The Conservatives, despite genuine efforts and support from the top when it was needed, have not succeeded in getting the numbers down. Labour know that it was under their watch that immigration first spun out of control. In 1997, net migration was a mere 48,000. This trebled in a couple of years before reaching a peak of 320,000 in 2005.
They clearly had a deliberate policy of increasing immigration, but failed to mention it in their three manifestos during that period. Furthermore, the policies they are suggesting now will have no significant impact on numbers – an aspect which they decline even to discuss.
As for the Liberal Democrats, they have never believed in reducing immigration and, in Coalition government, they have done their best to hamper attempts to limit it.
Any such outcome would be reinforced by BBC home affairs editors and producers – many of whom are only too happy to avoid the subject, and especially any serious treatment of the case against mass immigration, whenever they can. This leaves the puzzle as to how immigration could have increased so rapidly in the face of the Government’s commitments.
There were two main factors. Economic migrants from outside the EU increased significantly, and migrants from the EU itself doubled in the past two years.
The Government is trying to spin this as ‘a problem of success’. The Treasury has long favoured high immigration because it gives the impression that the economy is growing that much faster.
However, what really matters is not the size of the economy but wealth per head. All the evidence is that the impact of immigration on this key measure is extremely small. Nor is there any benefit to the national budget.
If you choose a particular group of immigrants over a particular period, you can get a positive result, but even immigration enthusiasts have had to admit that the budgetary cost of all immigration since 1997 has been somewhere between £115 billion and £160 billion.
It cannot possibly be the case that, on a small island, we are really unable to control our borders. So what can be done?
There is no need for yet more laws. The present rules need to be implemented more effectively with close attention paid to each route of entry and, crucially, to departures.
The first step must be to restore exit checks as people leave Britain. Incredible though it may seem, these have not been in operation for 20 years. As a result, the Government has no idea whatsoever who is on this island. Exit controls, due at last to come into effect next May, will make a start on that.

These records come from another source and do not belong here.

(* ===== verification/Pipeline.v ===== *)
(** * The per-peer replication pipeline

    Models [PeerProgress] and [ReplicationPipeline] of [src/pipeline.rs]: the
    append queue and its flush into in-flight batches, the response handler
    with the Probe/Replicate flow control, the reorder queue, the apply window
    and the snapshot transfer. The three [VecDeque]s are lists with the front
    first, the reorder queue is the [BTreeMap] it is. Counters that the source
    bumps with a plain [+= 1] wrap.

    The theorems: the window accounting is exact and the memory, queue, apply
    and reorder bounds hold on every reachable state; a flush sends the queue
    in order as consecutive batches and stops only for a stated reason; the
    reorder drain takes exactly the contiguous run; an append response never
    lowers the match index; snapshot transfers never overlap. *)

From stdpp Require Import base strings pretty numbers gmap fin_maps sets list.
From S2P Require Import Prelude Types Config.

Inductive ProgressState : Type := Probe | Replicate.
#[export] Instance ProgressState_eq_dec : EqDecision ProgressState.
Proof. solve_decision. Defined.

For example, non-EU students are a major concern. Despite a barrage of propaganda from the education sector, the fact is that they have been arriving at the rate of about 150,000 a year, but only 50,000 a year are leaving.
Exit checks will tell us who has not left, but those who overstay still have to be located and removed – a huge task which is pathetically under-resourced.
Fewer than 5,000 immigration offenders are being removed every year compared to an illegal immigrant population that could well be as many as one million.
A major increase in resources is therefore needed. At present only one quarter of one per cent of Government expenditure goes to immigration control.
We have called for this to be doubled. Serious issues call for serious funds.
As for EU migrants, we have the promise of a negotiation to reduce their access to benefits.
It remains to be seen whether this will have much effect.
There may well have to be a much tougher negotiation with our partners.
In the meantime, Ukip must have been smiling all the way to their spring conference. Unfortunately, their prospects of ensuring any effective action are very slim. Nevertheless, they will certainly gain from a public mood of disillusionment, amounting to anger, at the failure of successive governments to heed their views on immigration.
Continued failure to respond to overwhelming public concern carries a risk to confidence in our political system as a whole."